I can confirm the FreeBSD was significantly faster than Linux in the open_basedir test I just conducted. With open_basedir check enabled, FreeBSD throughput dropped 2x, Linux 3x, and FreeBSD is 2x faster than Linux in this situation.

The test system is Pentium4 3.8GHz HT, 2MB cache, 2.5GB RAM.
FreeBSD 7.0-RELEASE i386.
Linux kernel 2.6.24.2 i386.
Both kernels are SMP.
Software is lighttpd 1.4.18, PHP 5.2.5 in FastCGI mode, without op-code cache.

The index.php that was tested by ApacheBench is a do-nothing script, that just includes other scripts (in sub-dir.), that in turn include other scripts, bringing total count of includes to 25 - like in a typical PHP application. Website document root depth is 4 (/usr/local/www/data).
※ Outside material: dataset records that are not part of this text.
(** X14. No C++ exception leaves the bridge: whatever the collaborators
    do, [iw44_encoder_new_grayscale], [iw44_encoder_new_color],
    [iw44_encode_chunk], [iw44_get_slices] and [iw44_get_bytes] never
    end in an exception; each catch-all handler turns it into the null
    handle or into -1. *)
Theorem no_exception_leaves_the_bridge `{DjVuLibre Img}
    (image_data mask_data : ptr (list Z)) (w h : Z)
    (malloc : Z -> bool) (c : chunk_call Img) (handle : ptr Img) :
  iw44_encoder_new_grayscale image_data w h mask_data <> Throws
  /\ iw44_encoder_new_color image_data w h mask_data <> Throws
  /\ iw44_encode_chunk malloc c <> Throws
  /\ iw44_get_slices handle <> Throws
  /\ iw44_get_bytes handle <> Throws
  /\ (forall iw44 p d z,
        fst (encode_chunk iw44 {| cpp_slices := slices p; cpp_bytes := bytes p;
                                  cpp_decibels := decibels p |}) = Throws ->
        exists r,
          iw44_encode_chunk malloc
            {| encoder := Some iw44; parms := Some p;
               output_data := Some d; output_size := Some z |} = Returns r
          /\ chunk_status r = -1
          /\ data_out r = Some d /\ size_out r = Some z)
  /\ (forall iw44, get_slices iw44 = Throws -> iw44_get_slices (Some iw44) = Returns (-1))
  /\ (forall iw44, get_bytes iw44 = Throws -> iw44_get_bytes (Some iw44) = Returns (-1)).
Proof.
  assert (Htry : forall (A : Type) (o : outcome A) (a : A), try_catch o a <> Throws)
    by (intros A [x| |] handler; discriminate).
  repeat split; try apply Htry.
  - unfold iw44_encode_chunk.
    destruct (encoder c), (parms c), (output_data c), (output_size c);
      try discriminate.
    destruct (encode_chunk _ _) as [[[result stream]| |] iw44'];
      try discriminate.
    destruct (result <=? 0); [discriminate|].
    destruct (malloc _); discriminate.
  - destruct handle; [apply Htry|discriminate].
  - destruct handle; [apply Htry|discriminate].
  - intros iw44 p d z Hthrow. unfold iw44_encode_chunk.
    cbn [encoder parms output_data output_size].
    destruct (encode_chunk _ _) as [flag iw44']. cbn [fst] in Hthrow.
    rewrite Hthrow. eexists. split; [reflexivity|]. repeat split.
  - intros iw44 Hthrow. cbn. now rewrite Hthrow.
  - intros iw44 Hthrow. cbn. now rewrite Hthrow.
Qed.

(** *** The chunk that is handed over *)

(** X15. [iw44_encode_chunk] stores through its out-parameters exactly
    when it returns a positive status.  Then the status is the one the
    session's [encode_chunk] returned for the caller's three target
    fields, the buffer holds the bytes the session wrote to the stream
    and [*output_size] is their number.  With a status of 0 or below
    nothing is stored, so bytes the session wrote in a call that
    returned 0 or less are dropped. *)
Theorem chunk_handed_over_iff_positive `{DjVuLibre Img}
    (malloc : Z -> bool) (c : chunk_call Img) (r : chunk_post Img) :
  iw44_encode_chunk malloc c = Returns r ->
  (0 < chunk_status r ->
   exists iw44 p stream iw44',
     encoder c = Some iw44 /\ parms c = Some p
     /\ encode_chunk iw44 {| cpp_slices := slices p; cpp_bytes := bytes p;
                             cpp_decibels := decibels p |}
        = (Returns (chunk_status r, stream), iw44')
     /\ encoder_out r = Some iw44'
     /\ data_out r = Some (Some stream)
     /\ size_out r = Some (Z.of_nat (length stream)))
  /\ (chunk_status r <= 0 ->
      data_out r = output_data c /\ size_out r = output_size c).
Proof.
  unfold iw44_encode_chunk.
  destruct (encoder c) as [iw44|] eqn:He, (parms c) as [p|] eqn:Hp,
           (output_data c) as [d|] eqn:Hd, (output_size c) as [z|] eqn:Hz;
    try (intros [= <-]; cbn; split; [lia|now rewrite ?Hd, ?Hz]).
  destruct (encode_chunk _ _) as [[[result stream]| |] iw44'] eqn:Hcore;
    [| |discriminate].
  - destruct (result <=? 0) eqn:E;
      [apply Z.leb_le in E | apply Z.leb_gt in E].
    + intros [= <-]. cbn. split; [lia|now rewrite Hd, Hz].
    + destruct (malloc _).
      * intros [= <-]. cbn. split; [|lia].
        intros _. exists iw44, p, stream, iw44'. now rewrite Hcore.
      * intros [= <-]. cbn. split; [lia|now rewrite Hd, Hz].
  - intros [= <-]. cbn. split; [lia|now rewrite Hd, Hz].
Qed.

Lemma chunk_handed_over_iff_positive_witness :
  exists r,
    @iw44_encode_chunk session (spec_session example_externals) (fun _ => true)
      {| encoder := Some example_session; parms := Some one_slice;
         output_data := Some None; output_size := Some 0 |} = Returns r
    /\ chunk_status r = 1
    /\ (0 < chunk_status r ->
        data_out r = Some (Some [0; 0; 170; 187]) /\ size_out r = Some 4)
    /\ (chunk_status r <= 0 ->
        data_out r = Some None /\ size_out r = Some 0).
Proof.
  eexists. split; [reflexivity|]. split; [reflexivity|].
  split; [intros _; split; reflexivity|].
  apply (@chunk_handed_over_iff_positive session (spec_session example_externals)
           (fun _ => true)
           {| encoder := Some example_session; parms := Some one_slice;
              output_data := Some None; output_size := Some 0 |}).
  reflexivity.
Defined.
Lemma table_after_run_witness :
  (evaluate_per_worker_iaa sample_matcher true (MkWorld empty_table [])).1
  = Err ValueError
  ∧ annot_df (evaluate_per_worker_iaa sample_matcher true
                (MkWorld empty_table [])).2
    = empty_table.
Proof.
  destruct (table_after_run sample_matcher true false (MkWorld empty_table []))
    as (_ & Htable & _ & Herr & _).
  split.
  - apply Herr; [|reflexivity].
    intros Hin%list_elem_of_In. vm_compute in Hin. intuition discriminate.
  - rewrite Htable. by vm_compute.
Defined.

(** * Further properties of the helpers *)

(** ** Counting predicate occurrences *)

Lemma fmap_drop_duplicates_from {A K} `{EqDecision K}
    (f : A → K) (seen : list K) (l : list A) :
  f <$> drop_duplicates_from f seen l = drop_duplicates_from id seen (f <$> l).
Proof.
  revert seen. induction l as [|x l IH]; intros seen; [done|].
  rewrite fmap_cons. cbn [drop_duplicates_from].
  change (id (f x)) with (f x).
  destruct (decide (f x ∈ seen)); [apply IH|].
  rewrite fmap_cons. f_equal. apply IH.
Qed.

Lemma length_drop_duplicates `{Countable K} {A} (f : A → K) (l : list A) :
  length (drop_duplicates f l) = size (list_to_set (f <$> l) : gset K).
Proof.
  rewrite <- length_unique. unfold unique, drop_duplicates.
  by rewrite <- fmap_drop_duplicates_from, length_fmap.
Qed.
I've varied test parameters and filesystem setup (tmpfs, mdmfs), but in overall the picture is:

http         | no open_basedir     | with open_basedir
response size>    25kB  |     50B  |    50B
-------------+----------+----------+------------------
FreeBSD      | 192/125  | 243/ 89  | 99/247
Linux        | 165/116  | 152/126  | 50/382
        [Requests per second / 99% of requests served within N ms]

ApacheBench concurency level is 15.
10 FastCGI processes.
TOP shows approximatelly 20% user / 80% system time split for both Linux and FreeBSD in all tests (so accounting is likely correct on Linux).